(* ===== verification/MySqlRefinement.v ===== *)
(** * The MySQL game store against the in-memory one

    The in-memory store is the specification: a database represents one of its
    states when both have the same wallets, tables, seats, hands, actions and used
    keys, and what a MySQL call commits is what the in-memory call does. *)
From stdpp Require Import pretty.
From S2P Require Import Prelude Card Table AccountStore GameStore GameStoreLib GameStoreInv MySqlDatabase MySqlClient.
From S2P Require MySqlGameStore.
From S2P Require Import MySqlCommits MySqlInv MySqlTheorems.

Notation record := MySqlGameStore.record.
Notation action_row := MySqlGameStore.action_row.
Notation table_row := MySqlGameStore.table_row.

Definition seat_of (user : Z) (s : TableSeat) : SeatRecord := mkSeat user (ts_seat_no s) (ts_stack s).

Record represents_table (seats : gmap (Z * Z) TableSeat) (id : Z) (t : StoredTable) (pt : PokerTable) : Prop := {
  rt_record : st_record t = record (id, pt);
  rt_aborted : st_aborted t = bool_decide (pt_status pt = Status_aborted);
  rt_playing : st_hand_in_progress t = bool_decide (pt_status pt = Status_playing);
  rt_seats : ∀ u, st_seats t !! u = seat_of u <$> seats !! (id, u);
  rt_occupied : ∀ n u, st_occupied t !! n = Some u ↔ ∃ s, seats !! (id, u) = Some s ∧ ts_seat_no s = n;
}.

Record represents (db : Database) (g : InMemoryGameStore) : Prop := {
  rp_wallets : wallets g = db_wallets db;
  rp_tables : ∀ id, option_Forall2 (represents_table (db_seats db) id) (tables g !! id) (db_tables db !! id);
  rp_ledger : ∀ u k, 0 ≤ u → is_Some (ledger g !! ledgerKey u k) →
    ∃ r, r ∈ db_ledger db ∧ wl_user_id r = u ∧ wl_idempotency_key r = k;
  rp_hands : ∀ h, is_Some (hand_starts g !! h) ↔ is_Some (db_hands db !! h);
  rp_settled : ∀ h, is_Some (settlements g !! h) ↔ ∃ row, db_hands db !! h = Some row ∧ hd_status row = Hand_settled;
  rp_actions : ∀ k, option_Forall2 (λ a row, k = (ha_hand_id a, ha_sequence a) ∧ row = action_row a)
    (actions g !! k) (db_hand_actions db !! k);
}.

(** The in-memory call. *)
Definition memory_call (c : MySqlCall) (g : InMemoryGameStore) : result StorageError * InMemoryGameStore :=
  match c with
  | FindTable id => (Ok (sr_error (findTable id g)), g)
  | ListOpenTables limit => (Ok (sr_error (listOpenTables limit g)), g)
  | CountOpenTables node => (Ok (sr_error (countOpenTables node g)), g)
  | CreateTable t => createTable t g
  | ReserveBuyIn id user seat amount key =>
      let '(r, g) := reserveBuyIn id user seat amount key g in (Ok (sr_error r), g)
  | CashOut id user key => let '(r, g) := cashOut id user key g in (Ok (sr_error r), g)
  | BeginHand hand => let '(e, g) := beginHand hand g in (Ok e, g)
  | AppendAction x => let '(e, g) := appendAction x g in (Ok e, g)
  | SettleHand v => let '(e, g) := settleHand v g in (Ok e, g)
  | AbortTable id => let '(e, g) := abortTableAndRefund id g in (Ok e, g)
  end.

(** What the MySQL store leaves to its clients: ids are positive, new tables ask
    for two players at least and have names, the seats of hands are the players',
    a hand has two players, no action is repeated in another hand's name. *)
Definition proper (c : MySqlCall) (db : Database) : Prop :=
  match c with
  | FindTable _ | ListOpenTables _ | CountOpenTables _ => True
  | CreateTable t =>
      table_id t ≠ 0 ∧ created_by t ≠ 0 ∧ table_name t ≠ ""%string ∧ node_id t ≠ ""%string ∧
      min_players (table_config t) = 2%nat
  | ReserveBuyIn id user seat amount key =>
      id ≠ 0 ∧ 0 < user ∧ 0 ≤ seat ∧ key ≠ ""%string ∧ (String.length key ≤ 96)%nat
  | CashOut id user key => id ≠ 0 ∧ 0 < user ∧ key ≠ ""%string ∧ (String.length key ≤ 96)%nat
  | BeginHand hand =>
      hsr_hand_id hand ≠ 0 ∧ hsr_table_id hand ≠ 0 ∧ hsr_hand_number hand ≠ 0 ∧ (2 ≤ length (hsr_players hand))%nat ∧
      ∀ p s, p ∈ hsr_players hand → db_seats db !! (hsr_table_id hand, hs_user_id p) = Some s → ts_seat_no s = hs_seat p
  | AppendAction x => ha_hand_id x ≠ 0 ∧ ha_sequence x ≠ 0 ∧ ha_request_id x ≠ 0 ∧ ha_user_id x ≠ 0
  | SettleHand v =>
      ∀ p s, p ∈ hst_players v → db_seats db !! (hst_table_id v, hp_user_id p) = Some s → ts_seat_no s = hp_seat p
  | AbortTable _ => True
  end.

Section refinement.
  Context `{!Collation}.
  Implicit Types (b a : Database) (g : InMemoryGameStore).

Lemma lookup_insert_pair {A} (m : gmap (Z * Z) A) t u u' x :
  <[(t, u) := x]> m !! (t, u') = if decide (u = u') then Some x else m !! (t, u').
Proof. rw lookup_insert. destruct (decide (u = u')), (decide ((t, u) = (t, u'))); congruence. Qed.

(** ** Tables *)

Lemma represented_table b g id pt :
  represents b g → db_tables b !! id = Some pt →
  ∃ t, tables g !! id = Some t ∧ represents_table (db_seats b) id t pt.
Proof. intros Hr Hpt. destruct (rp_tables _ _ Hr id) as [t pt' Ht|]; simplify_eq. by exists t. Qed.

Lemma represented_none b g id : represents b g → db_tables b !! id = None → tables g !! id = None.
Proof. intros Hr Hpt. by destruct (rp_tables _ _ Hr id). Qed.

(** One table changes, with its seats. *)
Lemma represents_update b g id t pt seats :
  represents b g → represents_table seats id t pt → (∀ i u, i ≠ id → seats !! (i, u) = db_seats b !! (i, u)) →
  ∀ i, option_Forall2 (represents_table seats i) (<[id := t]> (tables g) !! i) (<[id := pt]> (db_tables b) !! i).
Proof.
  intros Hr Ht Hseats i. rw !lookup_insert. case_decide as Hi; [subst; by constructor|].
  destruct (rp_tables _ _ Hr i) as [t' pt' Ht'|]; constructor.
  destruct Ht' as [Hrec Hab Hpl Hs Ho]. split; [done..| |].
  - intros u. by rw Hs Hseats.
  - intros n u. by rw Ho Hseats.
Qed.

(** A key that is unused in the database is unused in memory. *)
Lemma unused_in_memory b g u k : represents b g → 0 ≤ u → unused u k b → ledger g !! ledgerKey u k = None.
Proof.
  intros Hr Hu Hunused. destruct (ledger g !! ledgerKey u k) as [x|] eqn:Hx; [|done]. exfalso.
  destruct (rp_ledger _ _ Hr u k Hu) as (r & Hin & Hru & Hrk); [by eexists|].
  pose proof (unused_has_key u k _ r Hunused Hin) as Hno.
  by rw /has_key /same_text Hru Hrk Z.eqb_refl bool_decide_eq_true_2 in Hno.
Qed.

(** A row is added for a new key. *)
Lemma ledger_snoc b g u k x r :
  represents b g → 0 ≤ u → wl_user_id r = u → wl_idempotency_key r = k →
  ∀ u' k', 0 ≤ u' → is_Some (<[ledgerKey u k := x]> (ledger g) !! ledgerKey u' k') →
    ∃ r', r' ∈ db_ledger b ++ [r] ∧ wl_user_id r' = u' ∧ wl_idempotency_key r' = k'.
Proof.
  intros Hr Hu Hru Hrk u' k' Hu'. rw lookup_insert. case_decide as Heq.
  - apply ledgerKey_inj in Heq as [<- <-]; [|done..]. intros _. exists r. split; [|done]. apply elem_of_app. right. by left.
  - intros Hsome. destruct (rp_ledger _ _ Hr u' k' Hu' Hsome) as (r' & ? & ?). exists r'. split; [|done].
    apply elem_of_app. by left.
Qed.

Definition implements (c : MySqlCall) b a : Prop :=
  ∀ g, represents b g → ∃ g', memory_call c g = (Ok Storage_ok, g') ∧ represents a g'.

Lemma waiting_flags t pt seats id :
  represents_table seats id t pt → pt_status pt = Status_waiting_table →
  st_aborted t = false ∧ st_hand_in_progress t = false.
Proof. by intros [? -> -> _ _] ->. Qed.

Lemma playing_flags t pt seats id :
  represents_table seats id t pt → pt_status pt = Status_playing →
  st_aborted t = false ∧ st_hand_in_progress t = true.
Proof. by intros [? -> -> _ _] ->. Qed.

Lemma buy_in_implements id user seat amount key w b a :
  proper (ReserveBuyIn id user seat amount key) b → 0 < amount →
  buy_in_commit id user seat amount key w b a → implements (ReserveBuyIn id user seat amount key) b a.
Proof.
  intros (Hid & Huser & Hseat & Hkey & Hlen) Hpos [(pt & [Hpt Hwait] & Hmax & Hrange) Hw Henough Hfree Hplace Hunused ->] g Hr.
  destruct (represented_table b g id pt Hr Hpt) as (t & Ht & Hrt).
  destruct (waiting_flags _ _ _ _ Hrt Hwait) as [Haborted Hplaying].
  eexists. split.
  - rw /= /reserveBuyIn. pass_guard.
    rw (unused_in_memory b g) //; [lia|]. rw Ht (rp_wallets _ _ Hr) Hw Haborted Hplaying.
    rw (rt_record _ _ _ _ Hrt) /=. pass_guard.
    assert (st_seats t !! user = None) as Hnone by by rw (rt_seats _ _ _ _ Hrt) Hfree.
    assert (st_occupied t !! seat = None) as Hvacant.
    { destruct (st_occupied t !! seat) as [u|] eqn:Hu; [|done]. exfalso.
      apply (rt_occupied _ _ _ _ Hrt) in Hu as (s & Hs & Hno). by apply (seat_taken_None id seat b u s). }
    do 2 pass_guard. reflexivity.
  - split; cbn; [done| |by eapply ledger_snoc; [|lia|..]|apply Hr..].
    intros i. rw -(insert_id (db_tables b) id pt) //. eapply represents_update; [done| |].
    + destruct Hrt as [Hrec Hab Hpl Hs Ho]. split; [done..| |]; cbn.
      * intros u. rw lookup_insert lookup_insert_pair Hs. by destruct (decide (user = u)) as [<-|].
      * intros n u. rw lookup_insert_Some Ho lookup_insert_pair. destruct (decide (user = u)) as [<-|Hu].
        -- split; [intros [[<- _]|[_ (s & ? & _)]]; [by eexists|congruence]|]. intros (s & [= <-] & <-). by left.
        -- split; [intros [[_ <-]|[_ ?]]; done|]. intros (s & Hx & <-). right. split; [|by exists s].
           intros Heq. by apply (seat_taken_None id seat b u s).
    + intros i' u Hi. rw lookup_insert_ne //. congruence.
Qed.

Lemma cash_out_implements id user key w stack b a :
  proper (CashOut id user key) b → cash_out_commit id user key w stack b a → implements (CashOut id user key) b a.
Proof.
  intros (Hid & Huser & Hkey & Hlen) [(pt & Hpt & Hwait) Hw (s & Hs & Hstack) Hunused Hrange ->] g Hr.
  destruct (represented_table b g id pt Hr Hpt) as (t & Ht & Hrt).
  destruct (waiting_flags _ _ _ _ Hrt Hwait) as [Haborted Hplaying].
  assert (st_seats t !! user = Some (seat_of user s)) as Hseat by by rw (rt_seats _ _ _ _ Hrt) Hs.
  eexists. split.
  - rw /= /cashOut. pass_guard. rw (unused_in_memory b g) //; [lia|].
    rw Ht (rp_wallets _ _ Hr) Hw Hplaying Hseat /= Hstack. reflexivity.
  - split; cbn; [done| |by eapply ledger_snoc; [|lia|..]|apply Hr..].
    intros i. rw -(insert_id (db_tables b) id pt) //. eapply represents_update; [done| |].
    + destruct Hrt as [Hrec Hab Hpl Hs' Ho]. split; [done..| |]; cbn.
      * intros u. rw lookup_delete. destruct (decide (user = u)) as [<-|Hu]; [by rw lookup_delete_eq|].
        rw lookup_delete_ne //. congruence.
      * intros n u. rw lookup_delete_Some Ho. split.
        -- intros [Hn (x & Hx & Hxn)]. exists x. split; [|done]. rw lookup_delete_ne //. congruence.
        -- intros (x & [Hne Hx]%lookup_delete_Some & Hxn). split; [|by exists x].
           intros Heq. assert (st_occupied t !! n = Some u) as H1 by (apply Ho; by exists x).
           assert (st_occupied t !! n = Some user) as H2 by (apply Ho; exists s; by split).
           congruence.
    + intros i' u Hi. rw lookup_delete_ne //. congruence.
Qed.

::::

(How to complete this task):
Scan the material above. Return every line containing the string "Notation".

(Response to this task):
Notation record := MySqlGameStore.record.
Notation action_row := MySqlGameStore.action_row.
Notation table_row := MySqlGameStore.table_row.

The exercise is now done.